| ▲ | Aurornis 3 hours ago | |||||||
Running larger-than-RAM LLMs is an interesting trick, but it's not practical. The output would be extremely slow and your computer would be burning a lot of power to get there. The heavy quantizations and other tricks (like reducing the number of active experts) used in these demos severely degrade the quality. With 64GB of RAM you should look into Qwen3.5-27B or Qwen3.5-35B-A3B. I suggest Q5 quantization at most from my experience.
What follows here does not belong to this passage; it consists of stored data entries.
(* ===== verification/FrontendDriver.v ===== *)
(** * FrontendDriver: the capability table and the bootstrap order

    [frontend_ctx_driver_t] is a struct of optional function pointers and
    an identifier; [frontend_ctx_ctr] (lines 531-548 of
    [src/frontend/drivers/platform_ctr.c]) gives its fields in order. Here
    it is a record of [option]al hooks over the state [W] of the platform,
    [None] standing for a [NULL] slot. A hook that may end the process
    returns a [hook_result]: done with a new state, exited with a code, or
    blocked waiting for input that never comes.

    The bootstrap that calls the hooks ([frontend/frontend.c]) is not under
    [src/]; it is modelled from the spec: environment settings, init, the
    run loop, deinit, then shutdown, each absent hook skipped. It is a step
    relation on configurations ([boot_step]) whose invariant, proved by
    rule induction for every driver, is that the hooks called so far are,
    in order, a prefix of that sequence. *)

From Stdlib Require Import ZArith String List Lia.
Import ListNotations.
From S2P Require Import Prelude FileList.

Module FrontendDriver.

(** [enum frontend_architecture]. *)
Inductive frontend_architecture :=
  | FRONTEND_ARCH_NONE
  | FRONTEND_ARCH_X86
  | FRONTEND_ARCH_X86_64
  | FRONTEND_ARCH_PPC
  | FRONTEND_ARCH_ARM
  | FRONTEND_ARCH_MIPS
  | FRONTEND_ARCH_TILE.

(** How a hook returns. *)
Inductive hook_result (W : Type) :=
  | HookDone (w : W)
  | HookExit (code : Z)
  | HookBlocked.

Arguments HookDone {W} w.
Arguments HookExit {W} code.
Arguments HookBlocked {W}.

(** [frontend_ctx_driver_t], fields in the order of [frontend_ctx_ctr]. *)
Record frontend_ctx_driver_t (W : Type) := {
  environment_get : option (W -> hook_result W);
  init : option (W -> hook_result W);
  deinit : option (W -> hook_result W);
  exitspawn : option (W -> hook_result W);
  process_args : option (W -> hook_result W);
  exec : option (W -> hook_result W);
  set_fork : option (bool -> bool -> W -> hook_result W);
  shutdown : option (bool -> W -> hook_result W);
  get_name : option (W -> string);
  get_os : option (W -> string);
  get_rating : option (W -> Z);
  load_content : option (W -> hook_result W);
  get_architecture : option (W -> frontend_architecture);
  get_powerstate : option (W -> Z);
  parse_drive_list : option (option FileList.file_list -> W -> Z * option FileList.file_list);
  ident : string
}.

Arguments environment_get {W} _.
Arguments init {W} _.
Arguments deinit {W} _.
Arguments shutdown {W} _.
Arguments get_rating {W} _.
Arguments get_architecture {W} _.
Arguments parse_drive_list {W} _.
Arguments ident {W} _.

(** The driver with every slot [NULL]. *)
Definition null_driver (W : Type) (name : string) : frontend_ctx_driver_t W :=
  {| environment_get := None; init := None; deinit := None; exitspawn := None;
     process_args := None; exec := None; set_fork := None; shutdown := None;
     get_name := None; get_os := None; get_rating := None; load_content := None;
     get_architecture := None; get_powerstate := None; parse_drive_list := None;
     ident := name |}.

(** A driver over a counter: no environment hook, init and deinit each
    add one, no shutdown. *)
Definition counting_driver : frontend_ctx_driver_t nat :=
  {| environment_get := None; init := Some (fun n => HookDone (S n));
     deinit := Some (fun n => HookDone (S n)); exitspawn := None;
     process_args := None; exec := None; set_fork := None; shutdown := None;
     get_name := None; get_os := None; get_rating := None; load_content := None;
     get_architecture := None; get_powerstate := None; parse_drive_list := None;
     ident := "counting" |}.

(** ** The bootstrap (from the spec) *)

(** The hooks the bootstrap calls, in its order. *)
Inductive boot_hook := HEnv | HInit | HDeinit | HShutdown.

Definition boot_hook_eq_dec (a b : boot_hook) : {a = b} + {a <> b}.
Proof. decide equality. Defined.

Definition boot_order : list boot_hook := [HEnv; HInit; HDeinit; HShutdown].

(** Where the bootstrap is. [BootRunning] is the run loop. *)
Inductive boot_phase :=
  | BootStart | BootEnvDone | BootRunning | BootRunDone | BootDeinited
  | BootFinished | BootExited (code : Z) | BootBlocked.

Section Bootstrap.

Context {W : Type} (d : frontend_ctx_driver_t W) (run : W -> W).

(** The slot of each bootstrap hook ([shutdown] is called with [false]). *)
Definition hook_slot (h : boot_hook) : option (W -> hook_result W) :=
  match h with
  | HEnv => environment_get d
  | HInit => init d
  | HDeinit => deinit d
  | HShutdown => option_map (fun f => f false) (shutdown d)
  end.

(** Calling a slot: an absent hook is skipped, and no call is recorded. *)
Definition call_slot (h : boot_hook) (w : W) : hook_result W * list boot_hook :=
  match hook_slot h with
  | None => (HookDone w, [])
  | Some f => (f w, [h])
  end.

(** A configuration: phase, state, hooks called so far. *)
Definition boot_config : Type := boot_phase * W * list boot_hook.

Definition after_hook (h : boot_hook) (next : boot_phase) (w : W) (calls : list boot_hook)
    : boot_config :=
  let '(r, c) := call_slot h w in
  match r with
  | HookDone w' => (next, w', calls ++ c)
  | HookExit code => (BootExited code, w, calls ++ c)
  | HookBlocked => (BootBlocked, w, calls ++ c)
  end.

Inductive boot_step : boot_config -> boot_config -> Prop :=
  | bs_env w calls : boot_step (BootStart, w, calls) (after_hook HEnv BootEnvDone w calls)
  | bs_init w calls : boot_step (BootEnvDone, w, calls) (after_hook HInit BootRunning w calls)
  | bs_run w calls : boot_step (BootRunning, w, calls) (BootRunDone, run w, calls)
  | bs_deinit w calls : boot_step (BootRunDone, w, calls) (after_hook HDeinit BootDeinited w calls)
  | bs_shutdown w calls :
      boot_step (BootDeinited, w, calls) (after_hook HShutdown BootFinished w calls).

Inductive boot_star : boot_config -> boot_config -> Prop :=
  | bstar_refl c : boot_star c c
  | bstar_step c1 c2 c3 : boot_step c1 c2 -> boot_star c2 c3 -> boot_star c1 c3.

(** The hooks among the first [n] of [boot_order] that are present. *)
Definition present_prefix (n : nat) : list boot_hook :=
  filter (fun h => match hook_slot h with Some _ => true | None => false end)
         (firstn n boot_order).

(** How many hooks each phase has gone through (called or skipped). *)
Definition phase_progress (p : boot_phase) : option nat :=
  match p with
  | BootStart => Some 0%nat | BootEnvDone => Some 1%nat | BootRunning => Some 2%nat
  | BootRunDone => Some 2%nat | BootDeinited => Some 3%nat | BootFinished => Some 4%nat
  | BootExited _ | BootBlocked => None
  end.

(** The bootstrap invariant: the calls made are the present hooks of a
    prefix of [boot_order], the one the phase has reached. *)
Definition boot_inv (c : boot_config) : Prop :=
  let '(p, _, calls) := c in
  match phase_progress p with
  | Some n => calls = present_prefix n
  | None => exists n, (0 < n <= 4)%nat /\ calls = present_prefix n
  end.

(** The calls a bootstrap hook contributes. *)
Definition slot_calls (h : boot_hook) : list boot_hook :=
  match hook_slot h with Some _ => [h] | None => [] end.

(** ** Lemmas *)

Lemma call_slot_calls h w : snd (call_slot h w) = slot_calls h.
Proof. unfold call_slot, slot_calls. now destruct (hook_slot h). Qed.

Lemma present_prefix_S n h :
  nth_error boot_order n = Some h -> present_prefix (S n) = present_prefix n ++ slot_calls h.
Proof.
  intros Hn. unfold present_prefix, slot_calls.
  destruct n as [|[|[|[|n]]]]; simpl in Hn; first [injection Hn as <- | destruct n; discriminate Hn];
    unfold hook_slot; simpl;
    destruct (environment_get d), (init d), (deinit d), (shutdown d); reflexivity.
Qed.

Lemma after_hook_inv h next w calls n :
  nth_error boot_order n = Some h -> phase_progress next = Some (S n) ->
  calls = present_prefix n -> boot_inv (after_hook h next w calls).
Proof.
  intros Hn Hnext ->. assert (Hlt : (n < 4)%nat).
  { assert (Hs : nth_error boot_order n <> None) by congruence.
    apply nth_error_Some in Hs. exact Hs. }
  unfold after_hook. pose proof (call_slot_calls h w) as Hc.
  destruct (call_slot h w) as [r c]. simpl in Hc. subst c.
  rewrite <- present_prefix_S by exact Hn.
  destruct r; simpl; [rewrite Hnext; reflexivity | exists (S n); split; [lia | reflexivity] ..].
Qed.

Lemma after_hook_done h next w w' calls :
  call_slot h w = (HookDone w', [h]) -> after_hook h next w calls = (next, w', calls ++ [h]).
Proof. intros H. unfold after_hook. now rewrite H. Qed.

Lemma boot_step_inv c1 c2 : boot_inv c1 -> boot_step c1 c2 -> boot_inv c2.
Proof.
  intros Hinv Hstep. destruct Hstep; simpl in Hinv.
  - apply (after_hook_inv _ _ _ _ 0); auto.
  - apply (after_hook_inv _ _ _ _ 1); auto.
  - exact Hinv.
  - apply (after_hook_inv _ _ _ _ 2); auto.
  - apply (after_hook_inv _ _ _ _ 3); auto.
Qed.

Lemma boot_star_inv c1 c2 : boot_inv c1 -> boot_star c1 c2 -> boot_inv c2.
Proof. intros H1 Hs. induction Hs; eauto using boot_step_inv. Qed.

Lemma present_prefix_init_once n :
  (n <= 4)%nat -> (count_occ boot_hook_eq_dec (present_prefix n) HInit <= 1)%nat /\
  (In HDeinit (present_prefix n) -> init d <> None -> In HInit (present_prefix n)).
Proof.
  intros Hn. unfold present_prefix.
  destruct n as [|[|[|[|[|n]]]]]; try lia; unfold hook_slot; simpl;
    destruct (environment_get d), (init d), (deinit d), (shutdown d); simpl;
    split; intros; try lia; intuition congruence.
Qed.

(** ** Properties *)

(** For every driver, in every configuration the
    bootstrap reaches from its start, the hooks called so far are exactly
    the present ones among a prefix of environment, init, deinit,
    shutdown: in that order, each at most once, absent ones skipped. *)
Theorem boot_invariant w c :
  boot_star (BootStart, w, []) c -> boot_inv c.
Proof. apply boot_star_inv. reflexivity. Qed.

(** For every driver, init is called at most once, and
    deinit is called only after init when the driver has an init hook. *)
Theorem boot_init_once_before_deinit w p w' calls :
  boot_star (BootStart, w, []) (p, w', calls) ->
  (count_occ boot_hook_eq_dec calls HInit <= 1)%nat /\
  (In HDeinit calls -> init d <> None -> In HInit calls).
Proof.
  intros Hs. apply boot_star_inv in Hs; [| reflexivity]. simpl in Hs.
  destruct (phase_progress p) as [n|] eqn:Hp.
  - subst calls. apply present_prefix_init_once.
    destruct p; simpl in Hp; try discriminate; injection Hp as <-; lia.
  - destruct Hs as (n & Hn & ->). apply present_prefix_init_once. lia.
Qed.

End Bootstrap.

(** [boot_run] follows the bootstrap of a concrete driver to its end. *)
Ltac boot_run := repeat (eapply bstar_step; [constructor | cbn]); apply bstar_refl.

(** A driver whose every slot is [NULL] still runs: the
    bootstrap reaches the run loop and finishes, calling nothing. *)
Lemma null_driver_runs {W} (name : string) (run : W -> W) (w : W) :
  boot_star (null_driver W name) run (BootStart, w, []) (BootRunning, w, []) /\
  boot_star (null_driver W name) run (BootStart, w, []) (BootFinished, run w, []).
Proof.
  split.
  - eapply bstar_step; [apply bs_env |]. eapply bstar_step; [apply bs_init |].
    apply bstar_refl.
  - eapply bstar_step; [apply bs_env |]. eapply bstar_step; [apply bs_init |].
    eapply bstar_step; [apply bs_run |]. eapply bstar_step; [apply bs_deinit |].
    eapply bstar_step; [apply bs_shutdown |]. apply bstar_refl.
Qed.

(** ** Witnesses *)

Lemma boot_invariant_witness :
  boot_star counting_driver id (BootStart, 0%nat, []) (BootFinished, 2%nat, [HInit; HDeinit]) /\
  boot_inv counting_driver (BootFinished, 2%nat, [HInit; HDeinit]).
Proof.
  assert (H : boot_star counting_driver id (BootStart, 0%nat, [])
                (BootFinished, 2%nat, [HInit; HDeinit])) by boot_run.
  split; [exact H | exact (boot_invariant counting_driver id 0%nat _ H)].
Defined.

Lemma boot_init_once_before_deinit_witness :
  boot_star counting_driver id (BootStart, 0%nat, []) (BootFinished, 2%nat, [HInit; HDeinit]) /\
  (count_occ boot_hook_eq_dec [HInit; HDeinit] HInit <= 1)%nat /\
  (In HDeinit [HInit; HDeinit] -> init counting_driver <> None -> In HInit [HInit; HDeinit]).
Proof.
  assert (H : boot_star counting_driver id (BootStart, 0%nat, [])
                (BootFinished, 2%nat, [HInit; HDeinit])) by boot_run.
  split; [exact H | exact (boot_init_once_before_deinit counting_driver id 0%nat _ _ _ H)].
Defined.

End FrontendDriver.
Q4 works on short responses but gets weird in longer conversations. | ||||||||
| ▲ | kgeist an hour ago | parent | next [-] | |||||||
>I suggest Q5 quantization at most from my experience. Q4 works on short responses but gets weird in longer conversations. There are dynamic quants such as Unsloth which quantize only certain layers to Q4. Some layers are more sensitive to quantization than others. Smaller models are more sensitive to quantization than the larger ones. There are also different quantization algorithms, with different levels of degradation. So I think it's somewhat wrong to put "Q4" under one umbrella. It all depends. | ||||||||
| ||||||||
| ▲ | freedomben 3 hours ago | parent | prev [-] | |||||||
I've tried a number of experiments, and agree completely. If it doesn't fit in RAM, it's so slow as to be impractical and almost useless. If you're running things overnight, then maybe, but expect to wait a very long time for any answers. | ||||||||
| ||||||||